In this tile with our certificate detail, we see an Actions drop down, which contains choices to Renew, Import and Replace Certificate, and Generate Certificate Signing Request (CSR). When I do this in the HTML5 UI, it is typically two steps. First, I create a CSR, which prompts me to enter information about the certificate I’d like to request.
Once this is complete, I’m provided with a long string of text (the CSR) which I need to send to my certificate management / crypto folks for processing. They will return a certificate to me. You may have noticed I do not see the private key at any point during this process — this is because vCenter keeps this information private. Once I have my certificate, I can go back to the tile and provide the certificate files — the private key is already there.
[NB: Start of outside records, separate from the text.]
(** * 64bit Map Weaver: leak detector, diff renderer and refinement controller

    A shallow embedding of
    - the worker script of [utils/imageDiff.ts] ([colorDistanceSq],
      [crossProduct], [getConvexHull], [polygonArea],
      [performLeakDetection], [performDiffing]) and its main-thread wrappers
      [hasBlueprintLeaks] and [generateDiffMap];
    - the hook [useMapGeneration] ([generateMap], [manualRefine],
      [clearGeneration]);
    - the path helpers [simplifyPath] and [isPointNearPolyline] of
      [utils/vectorUtils.ts], over an abstract distance.

    Numbers.  Every JavaScript number below is an integer (pixel channels,
    indices, coordinates, cross products, shoelace sums) or half of one (the
    hull area), far below 2^53 for any bitmap a canvas can hold, so the
    double arithmetic of the source is exact and is modelled in [Z] and [Q].
    The one rounded operation is [clusterSize / hullArea]; its result is only
    compared with 0.75, and the comparison of the rounded quotient agrees
    with the comparison of the exact one as long as twice the hull area stays
    below 2^52. *)

From stdpp Require Import base list numbers sorting strings.
From Stdlib Require Import ZArith QArith Qabs Lia.

Open Scope Z_scope.

(** ** Typed arrays

    A [Uint8Array] used as a bit mask is a [list bool].  Reading outside the
    array yields [undefined], which is falsy; writing outside it does
    nothing, exactly like stdpp's list insert. *)

Definition isSet (a : list bool) (i : nat) : bool :=
  match a !! i with
  | Some b => b
  | None => false
  end.

Definition setBit (a : list bool) (i : nat) : list bool := <[i := true]> a.

(** ** Geometry helpers of the worker *)

Record Point := mkPoint { ptx : Z; pty : Z }.

#[global] Instance Point_eq_dec : EqDecision Point.
Proof. solve_decision. Defined.

(** [crossProduct]: the turn direction of three points. *)
Definition crossProduct (p1 p2 p3 : Point) : Z :=
  (ptx p2 - ptx p1) * (pty p3 - pty p1) - (pty p2 - pty p1) * (ptx p3 - ptx p1).

(** The comparator handed to [sort]: [a.x !== b.x ? a.x - b.x : a.y - b.y]. *)
Definition comparePoints (a b : Point) : Z :=
  if decide (ptx a ≠ ptx b) then ptx a - ptx b else pty a - pty b.

(** [a] may stay in front of [b] when the comparator is not positive. *)
Definition pointLe (a b : Point) : Prop := comparePoints a b <= 0.

#[global] Instance pointLe_dec a b : Decision (pointLe a b).
Proof. unfold pointLe. apply _. Defined.

(** The comparator orders the points totally. *)
#[global] Instance pointLe_total : Total pointLe.
Proof.
  intros a b. unfold pointLe, comparePoints. repeat case_decide; lia.
Qed.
It can take some time for services to restart, but I should have another year before I need to replace this certificate again.
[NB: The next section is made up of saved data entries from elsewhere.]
(* ===== verification/Cursor.v ===== *)
(** Consuming the global log behind a cursor.

    [apply_recorded_event] (projections) and [react_recorded_event] (process
    managers) are the same step, up to what an event produces.  [cursor_event]
    is that step with a handler as a parameter, [consume] is its specification
    (every decodable event, in order, once), and [cursor_inv] ties the two: the
    state behind a cursor is what the log below the cursor produces.  The two
    components are proved to be instances, so the lemmas here serve both. *)
From Stdlib Require Import Sorting.Sorted.
From stdpp Require Import sorting.
From S2P Require Import Prelude Std Deps Proto Event EventStore.
Open Scope N_scope.

Section cursor.
Context {J : SerdeJson} {U : UuidOps}.
Context {X O : Type} (react : X → StoredEvent → X * list O).

Definition cursor_event (st : X * N) (recorded : RecordedEvent) : (X * N) * list O :=
  if re_global_position recorded <? st.2 then (st, [])
  else
    let next_position := u64_add (re_global_position recorded) 1 in
    match decode_stored_event recorded with
    | Some stored => let '(x, out) := react st.1 stored in ((x, next_position), out)
    | None => ((st.1, next_position), [])
    end.

Fixpoint cursor_run (st : X * N) (evs : list RecordedEvent) : (X * N) * list O :=
  match evs with
  | [] => (st, [])
  | r :: evs' =>
      let '(st1, o1) := cursor_event st r in
      let '(st2, o2) := cursor_run st1 evs' in
      (st2, o1 ++ o2)
  end.

(** Specification: react to every decodable event, in order, exactly once. *)
Definition consume_one (acc : X * list O) (r : RecordedEvent) : X * list O :=
  match decode_stored_event r with
  | Some stored => let '(x, out) := react acc.1 stored in (x, acc.2 ++ out)
  | None => acc
  end.

Definition consume (x0 : X) (l : list RecordedEvent) : X * list O :=
  foldl consume_one (x0, []) l.

(** A cursor is at the start or right behind some event of the log. *)
Definition cursor_placed (log : list RecordedEvent) (p : N) : Prop :=
  p = 0 ∨ ∃ r, r ∈ log ∧ p = re_global_position r + 1.

(** The state and the outputs so far are those of the log below the cursor. *)
Definition cursor_inv (x0 : X) (log : list RecordedEvent) (st : X * N) (out : list O) : Prop :=
  cursor_placed log st.2 ∧
  consume x0 (events_below st.2 log) = (st.1, out).

Abbreviation log_lt := (λ a b, re_global_position a < re_global_position b).

Definition log_ok (log : list RecordedEvent) : Prop :=
  StronglySorted log_lt log ∧ ∀ r, r ∈ log → re_global_position r < u64_MAX.

(** ** The log below a cursor *)

Lemma log_ok_app_inv l1 l2 : log_ok (l1 ++ l2) → log_ok l1 ∧ log_ok l2.
Proof.
  intros [Hs Hb]. apply StronglySorted_app in Hs as (_ & H1 & H2).
  split; (split; [done|]); set_solver.
Qed.

Lemma log_ok_prefix l1 l2 : log_ok l2 → l1 `prefix_of` l2 → log_ok l1.
Proof. intros Hl [k ->]. by apply log_ok_app_inv in Hl as [? _]. Qed.

Lemma log_lt_app l1 l2 a b :
  log_ok (l1 ++ l2) → a ∈ l1 → b ∈ l2 → re_global_position a < re_global_position b.
Proof. intros [Hs _] Ha Hb. apply StronglySorted_app in Hs as (H & _). by apply H. Qed.

Lemma log_ok_events_from p l : log_ok l → log_ok (events_from p l).
Proof.
  intros [Hs Hb]. split.
  - unfold events_from. clear Hb. induction Hs as [|a l Hs IH Hf]; [constructor|].
    rewrite filter_cons. case_decide; [|done]. constructor; [done|].
    rewrite Forall_forall in *. intros x [_ Hx]%list_elem_of_filter. by apply Hf.
  - intros x [_ Hx]%list_elem_of_filter. by apply Hb.
Qed.

(** The only event between a cursor and just behind [r] is [r]. *)
Lemma events_below_snoc l p r :
  log_ok l → r ∈ l → p ≤ re_global_position r →
  (∀ q, q ∈ l → re_global_position q < re_global_position r → re_global_position q < p) →
  events_below (re_global_position r + 1) l = events_below p l ++ [r].
Proof.
  intros Hok Hr Hp Hgap. apply list_elem_of_split in Hr as (l1 & l2 & ->).
  unfold events_below. rewrite !filter_app.
  pose proof (log_ok_app_inv _ _ Hok) as [_ Hok2].
  assert (∀ q, q ∈ l1 → re_global_position q < re_global_position r) as H1.
  { intros q Hq. eapply log_lt_app; [done..|set_solver]. }
  assert (∀ q, q ∈ l2 → re_global_position r < re_global_position q) as H2.
  { intros q Hq. apply (log_lt_app [r] l2); set_solver. }
  rewrite filter_cons_True, filter_cons_False by lia.
  rewrite !(filter_none _ l2) by (intros q Hq; specialize (H2 q Hq); lia).
  rewrite app_nil_r.
  rewrite !filter_all; [done|..]; intros q Hq; specialize (H1 q Hq); [|lia].
  apply Hgap; [set_solver|done].
Qed.

(** A cursor that is placed is not passed by events appended later. *)
Lemma events_below_grow l l' p :
  log_ok l' → l `prefix_of` l' → cursor_placed l p →
  events_below p l' = events_below p l.
Proof.
  intros Hok [k ->] Hp. unfold events_below.
  rewrite filter_app, (filter_none _ k), app_nil_r; [done|].
  intros q Hq. destruct Hp as [->|(r & Hr & ->)]; [lia|].
  pose proof (log_lt_app _ _ _ _ Hok Hr Hq). lia.
Qed.

(** What is below a cursor is an initial part of the log. *)
Lemma events_below_prefix p l : log_ok l → events_below p l `prefix_of` l.
Proof.
  intros [Hs _]. unfold events_below. induction Hs as [|a l Hs IH Hf]; [done|].
  rewrite filter_cons. case_decide; [by apply prefix_cons|].
  rewrite filter_none; [apply prefix_nil|].
  rewrite Forall_forall in Hf. intros x Hx%Hf. lia.
Qed.

Lemma cursor_inv_grow x0 l l' st out :
  log_ok l' → l `prefix_of` l' → cursor_inv x0 l st out → cursor_inv x0 l' st out.
Proof.
  intros Hok Hl [Hp Hc]. split.
  - destruct Hp as [?|(r & Hr & ?)]; [by left|right]. exists r. split; [|done].
    destruct Hl as [k ->]. set_solver.
  - by erewrite events_below_grow.
Qed.

Lemma cursor_inv_start x0 l : cursor_inv x0 l (x0, 0) [].
Proof.
  split; [by left|]. simpl. unfold events_below.
  rewrite filter_none; [done|]. intros; lia.
Qed.

(** ** The step *)

Lemma cursor_event_mono st r : re_global_position r < u64_MAX →
  st.2 ≤ (cursor_event st r).1.2.
Proof.
  intros Hr. unfold cursor_event.
  destruct (N.ltb_spec (re_global_position r) st.2); [simpl; lia|].
  rewrite u64_add_small by lia.
  destruct (decode_stored_event r); [destruct (react _ _)|]; simpl; lia.
Qed.

(** The next event of the log, with no gap before it, extends what was consumed. *)
Lemma cursor_event_inv x0 log st out r :
  log_ok log → r ∈ log → cursor_inv x0 log st out →
  (∀ q, q ∈ log → re_global_position q < re_global_position r →
        re_global_position q < st.2) →
  cursor_inv x0 log (cursor_event st r).1 (out ++ (cursor_event st r).2) ∧
  re_global_position r < (cursor_event st r).1.2.
Proof.
  intros Hok Hr [Hp Hc] Hgap. unfold cursor_event.
  pose proof (proj2 Hok r Hr) as Hb.
  destruct (N.ltb_spec (re_global_position r) st.2) as [Hlt|Hge].
  { simpl. rewrite app_nil_r. by split. }
  rewrite u64_add_small by lia.
  assert (consume x0 (events_below (re_global_position r + 1) log) =
          consume_one (st.1, out) r) as Hcons.
  { rewrite (events_below_snoc _ st.2) by done.
    unfold consume. rewrite foldl_app. simpl. unfold consume in Hc. by rewrite Hc. }
  unfold consume_one in Hcons. simpl in Hcons.
  destruct (decode_stored_event r) as [se|]; [destruct (react st.1 se) as [x o]|];
    simpl; (split; [split; [right; eauto|]|lia]); simpl; [done|].
  by rewrite app_nil_r.
Qed.

Lemma cursor_run_app st l1 l2 :
  cursor_run st (l1 ++ l2) =
  let '(st1, o1) := cursor_run st l1 in
  let '(st2, o2) := cursor_run st1 l2 in (st2, o1 ++ o2).
Proof.
  revert st; induction l1 as [|r l1 IH]; intros st; simpl.
  - by destruct (cursor_run st l2).
  - destruct (cursor_event st r) as [st1 o1]. rewrite IH.
    destruct (cursor_run st1 l1) as [st2 o2]. destruct (cursor_run st2 l2).
    by rewrite app_assoc.
Qed.

(** In a delivery without gaps, whatever the log has before the next event is
    below a cursor that has passed what was delivered so far. *)
Lemma delivered_gap log from p delivered r q :
  log_ok log → (delivered ++ [r]) `prefix_of` events_from from log → from ≤ p →
  (∀ d, d ∈ delivered → re_global_position d < p) →
  q ∈ log → re_global_position q < re_global_position r → re_global_position q < p.
Proof.
  intros Hok [k Hk] Hfrom Hd Hq Hqr.
  destruct (decide (from ≤ re_global_position q)) as [Hfq|]; [|lia].
  apply Hd. assert (q ∈ events_from from log) as Hq'.
  { unfold events_from. apply list_elem_of_filter. done. }
  pose proof (log_ok_events_from from log Hok) as Hok'.
  rewrite Hk in Hok', Hq'. rewrite <- app_assoc in Hok', Hq'.
  apply elem_of_app in Hq' as [|Hq']; [done|exfalso].
  apply log_ok_app_inv in Hok' as [_ Hok'].
  simpl in Hq'. apply elem_of_cons in Hq' as [->|Hq']; [lia|].
  assert (re_global_position r < re_global_position q)
    by (apply (log_lt_app [r] k); set_solver). lia.
Qed.

Lemma delivered_in_log from log delivered r :
  (delivered ++ [r]) `prefix_of` events_from from log → r ∈ log.
Proof.
  intros [k Hk]. assert (r ∈ events_from from log) as H by (rewrite Hk; set_solver).
  unfold events_from in H. by apply list_elem_of_filter in H as [_ ?].
Qed.

(** Delivering the log from any position at or below the cursor, up to any
    point, keeps the invariant: replayed events change nothing, new ones are
    consumed once, and the cursor ends behind every delivered event. *)
Lemma cursor_run_inv x0 log st out from evs st' o :
  log_ok log → cursor_inv x0 log st out → from ≤ st.2 →
  evs `prefix_of` events_from from log →
  cursor_run st evs = (st', o) →
  cursor_inv x0 log st' (out ++ o) ∧ st.2 ≤ st'.2 ∧
  ∀ r, r ∈ evs → re_global_position r < st'.2.
Proof.
  intros Hok Hinv Hfrom. revert st' o.
  induction evs as [|r evs IH] using rev_ind; intros st' o Hpre Hrun.
  { simpl in Hrun. simplify_eq. rewrite app_nil_r. split; [done|]. set_solver. }
  rewrite cursor_run_app in Hrun.
  destruct (cursor_run st evs) as [st1 o1] eqn:H1. simpl in Hrun.
  destruct (cursor_event st1 r) as [st2 o2] eqn:H2. simplify_eq.
  destruct (IH st1 o1) as (Hinv1 & Hle1 & Hall1); [by eapply prefix_app_l|done|].
  pose proof (delivered_in_log _ _ _ _ Hpre) as Hr.
  destruct (cursor_event_inv x0 log st1 (out ++ o1) r) as [Hinv2 Hlt]; [done..| |].
  { intros q Hq Hqr. eapply delivered_gap; [done|exact Hpre| |exact Hall1|done|done]. lia. }
  rewrite H2 in Hinv2, Hlt. simpl in *. rewrite app_assoc, app_nil_r.
  split; [done|]. pose proof (cursor_event_mono st1 r (proj2 Hok r Hr)) as Hm.
  rewrite H2 in Hm. simpl in Hm. split; [lia|].
  intros q [Hq|Hq%list_elem_of_singleton]%elem_of_app; [|by subst].
  specialize (Hall1 q Hq). lia.
Qed.
End cursor.

Arguments cursor_event : simpl never.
This was very straight forward in the UI, the next steps will cover doing the same process using the vSphere API.
Automating the Certificate Signing Request
When browsing vSphere Client > Developer Center > API Explorer, I see two interesting headings under the vcenter API endpoint we can see an entry for certificate_management/vcenter/tls_csr. The description states “Generates a CSR with the given Spec.” If we connect to the vSphere Automation SDK server with Connect-CisServer, we can get this specific service and create the spec. From there, we can populate all the fields and then create our new CSR. Here is a code block showing all these steps with some dummy data.
As in the section where we discussed using the GUI, we now need to provide our CSR to the certificate management folks / crypto team. They are typically responsible for requesting/creating certificates. Depending on the Certificate Authority in use, this step could also be automated, but it is outside the scope of this article.
Replacing the Certificate
Once we have our certificate, in my case a pair of cer files (one for my vCenter Server and one for the root cert of the CA), we can return to our PowerCLI window. I was able to quickly request/approve a new certificate and my PowerCLI session was still open so I didn’t need to use Connect-CisServer again, however you may need to reconnect days later, thats no problem and will work fine. I used Get-Content to read in the two cer files, but by default that reads line by line. Therefore, I used -join to put each line into a single variable, and for good measure removed any leading/trailing spaces with .trim() as I’ve seen that cause issues with certificates in the past. I then used the certificate_management/vcenter/tls service and created the sample specification. This results in a new object being created where cert is required and the other properties (key and root_cert) are optional. For my case I specified just the cert and root_cert since my CSR was generated/stored by the vCenter Server Appliance already.